Seems this one works:
.wrap{
-webkit-transform: translateZ(0);
-webkit-mask-image: -webkit-radial-gradient(circle, white 100%, black 100%);
}
http://jsfiddle.net/qWdf6/82/
Try this by adding overflow: hidden; to the set of rules. This is an issue with all the webkit browsers:
.activity_rounded {
-webkit-border-radius: 50%;
-khtml-border-radius: 50%;
-moz-border-radius: 50%;
border-radius: 50%;
border: 3px solid #fff;
behavior: url(css/PIE.htc);
overflow: hidden;
}
Just simply use box-shadow if you don't care the old browsers.
.rounded {
box-shadow: 0 0 0 10px pink;
}
Add the following CSS Code to the root html element:
-webkit-backface-visibility: hidden;
-webkit-transform: translate3d(0, 0, 0);
Have you tried the longhand markup?
-webkit-border-top-left-radius
-webkit-border-top-right-radius
-webkit-border-bottom-left-radius
-webkit-border-bottom-right-radius
It seems like there are some bugs on using the short-hand notation with some versions of Safari.
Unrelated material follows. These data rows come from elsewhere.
(* ===== verification/FrameHdr.v ===== *)
(** * Page frames: the shared header (kernel/include/frame_alloc.h)

    [struct page], the array of them that describes physical memory, the
    conversions between page, index and physical address, and the order
    arithmetic every user of the frame allocator goes through. *)

From S2P Require Import Prelude Dll.

Module FrameHdr.

Definition BUDDY_HIGH_ORDER : Z := 10.
Definition PAGE_SIZE : Z := 0x1000.
Definition PAGE_SHIFT : Z := 12.

Definition STRUCT_PAGE_FLAG_COMPOSITE_TAIL : Z := Z.shiftl 1 1.
Definition STRUCT_PAGE_FLAG_SLAB_COMPOSITE_HEAD : Z := Z.shiftl 1 2.
Definition STRUCT_PAGE_FLAG_KMALLOC_BUDDY : Z := Z.shiftl 1 3.

(** [struct page].  The members of the union share storage: [p_slot0] is
    [next], [slab_next], [order] and [comp_head], [p_slot1] is [prev] and
    [slab_prev]. *)
Record page := mk_page {
  p_flags : Z;
  p_slot0 : word;
  p_slot1 : word;
  p_this_cache : word;
  p_freelist : word;
  p_used_objs : Z;
  p_total_objs : Z
}.

(** A page as the [memset] of [early_mem_init] leaves it. *)
Definition zero_page : page := mk_page 0 NULL NULL NULL NULL 0 0.

Definition set_slot0 (w : word) (p : page) : page :=
  mk_page (p_flags p) w (p_slot1 p) (p_this_cache p) (p_freelist p) (p_used_objs p) (p_total_objs p).
Definition set_slot1 (w : word) (p : page) : page :=
  mk_page (p_flags p) (p_slot0 p) w (p_this_cache p) (p_freelist p) (p_used_objs p) (p_total_objs p).
Definition set_flags (f : Z) (p : page) : page :=
  mk_page f (p_slot0 p) (p_slot1 p) (p_this_cache p) (p_freelist p) (p_used_objs p) (p_total_objs p).

#[global] Program Instance page_node : Node page := {|
  nxt := p_slot0; prv := p_slot1; set_nxt := set_slot0; set_prv := set_slot1 |}.
Solve All Obligations with by intros.

(** The sizes the compiler gives the two structs. *)
Definition sizeof_page : Z := 48.
Definition sizeof_memmap_entry : Z := 24.

(** A [struct page *] is [Ref i] for [&pages[i]]; plain numbers lie below the
    array, which is mapped in the higher half. *)
Definition phys2page (phys : Z) : word := Ref (phys / PAGE_SIZE).

Definition page2idx (pages_count : Z) (pg : word) : outcome Z :=
  match pg with
  | Ref i => if (i <? 0) || (i >=? pages_count) then Panic "page is not in range" else Ret i
  | Num _ => Panic "page is not in range"
  end.

Definition page2phys (pages_count : Z) (pg : word) : outcome Z :=
  i ← page2idx pages_count pg; Ret (u64 (Z.shiftl i PAGE_SHIFT)).

(** The loops of [psize2order] and [size2order] halve a 64-bit value, so 64
    rounds are enough. *)
Fixpoint halve_until (fuel : nat) (limit size order : Z) : Z :=
  match fuel with
  | O => order
  | S fuel => if size >? limit then halve_until fuel limit (Z.shiftr size 1) (order +! 1) else order
  end.

Definition psize2order (size : Z) : Z := halve_until 64 PAGE_SIZE size 0.
Definition size2order (size : Z) : Z := halve_until 64 1 size 0.

(** [1 << order] is an [int] shift, converted to [size_t] on return. *)
Definition order2size (order : Z) : Z := u64 (s32 (Z.shiftl 1 order)).

(** ** Lemmas *)

Lemma order2size_pow k : 0 <= k < 31 -> order2size k = 2 ^ k.
Proof.
  intros. unfold order2size. rewrite Z.shiftl_1_l.
  pose proof (Z.pow_lt_mono_r 2 k 31). pose proof (pow2_pos k).
  rewrite s32_small, u64_small by lia. done.
Qed.

Lemma page2idx_ret n i : 0 <= i < n -> page2idx n (Ref i) = Ret i.
Proof.
  intros. unfold page2idx. destruct (Z.ltb_spec i 0); [lia|]. rewrite Z.geb_leb.
  destruct (Z.leb_spec n i); [lia | done].
Qed.

(** After the loop the value is at most the limit, and one round fewer would
    not have been enough. *)
Lemma halve_until_spec fuel limit size order :
  1 <= limit -> 0 <= size -> size / 2 ^ Z.of_nat fuel <= limit ->
  0 <= order -> order + Z.of_nat fuel < 2 ^ 64 ->
  let r := halve_until fuel limit size order in
  order <= r /\ size / 2 ^ (r - order) <= limit /\
  (order < r -> limit < size / 2 ^ (r - order - 1)).
Proof.
  intros Hlim. revert size order. induction fuel as [|fuel IH]; intros size order Hs Hf Ho Hb.
  - simpl in *. rewrite Z.sub_diag. simpl. lia.
  - rewrite Nat2Z.inj_succ in *. simpl halve_until. rewrite Z.gtb_ltb.
    destruct (Z.ltb_spec limit size) as [Hlt|Hge].
    + rewrite u64_small by lia. rewrite Z.shiftr_div_pow2 by lia. change (2 ^ 1) with 2.
      rewrite Z.pow_succ_r in Hf by lia. pose proof (pow2_pos (Z.of_nat fuel)).
      destruct (IH (size / 2) (order + 1)) as (H1 & H2 & H3); [|rewrite Z.div_div; lia|lia|lia|].
      { apply Z.div_pos; lia. }
      set (r := halve_until fuel limit (size / 2) (order + 1)) in *.
      assert (forall n, 0 <= n -> size / 2 / 2 ^ n = size / 2 ^ (n + 1)) as E.
      { intros n Hn. pose proof (pow2_pos n). rewrite Z.div_div by lia.
        by rewrite Z.pow_add_r, Z.mul_comm by lia. }
      split; [lia|]. split.
      * rewrite E in H2 by lia. by replace (r - order) with (r - (order + 1) + 1) by lia.
      * intros _. destruct (decide (r = order + 1)) as [Heq|Hne].
        { replace (r - order - 1) with 0 by lia. rewrite Z.pow_0_r, Z.div_1_r. lia. }
        rewrite E in H3 by lia.
        replace (r - order - 1) with (r - (order + 1) - 1 + 1) by lia. apply H3. lia.
    + cbn zeta. rewrite Z.sub_diag, Z.pow_0_r, Z.div_1_r. lia.
Qed.

Lemma psize2order_bounds size :
  0 <= size < 2 ^ 64 ->
  let k := psize2order size in
  0 <= k /\ size < (PAGE_SIZE + 1) * 2 ^ k /\ (0 < k -> (PAGE_SIZE + 1) * 2 ^ (k - 1) <= size).
Proof.
  intros Hs. unfold psize2order.
  destruct (halve_until_spec 64 PAGE_SIZE size 0) as (H1 & H2 & H3); [done|lia| |lia|lia|].
  { rewrite Z.div_small; [done|lia]. }
  set (k := halve_until 64 PAGE_SIZE size 0) in *. cbn zeta. rewrite Z.sub_0_r in *.
  pose proof (pow2_pos k). split; [lia|]. split.
  - pose proof (Z.mul_succ_div_gt size (2 ^ k)). nia.
  - intros Hk. specialize (H3 Hk). pose proof (pow2_pos (k - 1)).
    pose proof (Z.mul_div_le size (2 ^ (k - 1))). nia.
Qed.

(** [size2order] is the floor of the binary logarithm. *)
Lemma size2order_log2 size : 1 <= size < 2 ^ 64 -> size2order size = Z.log2 size.
Proof.
  intros Hs. unfold size2order.
  destruct (halve_until_spec 64 1 size 0) as (H1 & H2 & H3); [lia|lia| |lia|lia|].
  { rewrite Z.div_small; lia. }
  set (k := halve_until 64 1 size 0) in *. rewrite Z.sub_0_r in *.
  pose proof (pow2_pos k). symmetry. apply Z.log2_unique; [lia|].
  pose proof (Z.mul_succ_div_gt size (2 ^ k)). rewrite Z.pow_succ_r by lia. split; [|nia].
  destruct (decide (k = 0)) as [->|Hne]; [lia|].
  assert (1 < size / 2 ^ (k - 1)) as H4 by (apply H3; lia).
  pose proof (pow2_pos (k - 1)). pose proof (Z.mul_div_le size (2 ^ (k - 1))).
  replace (2 ^ k) with (2 * 2 ^ (k - 1)); [nia|].
  rewrite <- Z.pow_succ_r by lia. f_equal. lia.
Qed.

(** For whole numbers of pages, up to the orders the allocator serves, the
    block [psize2order] names holds the request. *)
Lemma psize2order_covers n :
  0 <= n -> n * PAGE_SIZE < 2 ^ 64 -> psize2order (n * PAGE_SIZE) <= BUDDY_HIGH_ORDER ->
  n <= 2 ^ psize2order (n * PAGE_SIZE).
Proof.
  intros Hn Hb. destruct (psize2order_bounds (n * PAGE_SIZE)) as (H1 & H2 & _).
  { unfold PAGE_SIZE in *. lia. }
  set (k := psize2order (n * PAGE_SIZE)) in *. unfold BUDDY_HIGH_ORDER. intros Hk.
  assert (2 ^ k <= 2 ^ 10) by (apply Z.pow_le_mono_r; lia). unfold PAGE_SIZE in *. nia.
Qed.

End FrameHdr.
Simple way i did was use rounded PNG images and apply a border and radius of 50%
example :
http://www.laugfs.lk/#ourbusiness
Instead of putting the border on the image itself, put it on the container. Make sure the border-radius is on both the image and the container
.img-container {
border-radius 100%;
border: solid 1px #000;
overflow: hidden;
}
.img {
border-radius: 100%;
}
If the image's border radius is set the same as its parent div, the accepted solution works fine for circular images but not rounded rectangles because the width of the image is less than that of its parent div and the border radius needs to be scaled in proportion to the image, otherwise the image will appear more rounded than the parent div and there will be a gap between the inside edges of the parent div and the outside edges of the image.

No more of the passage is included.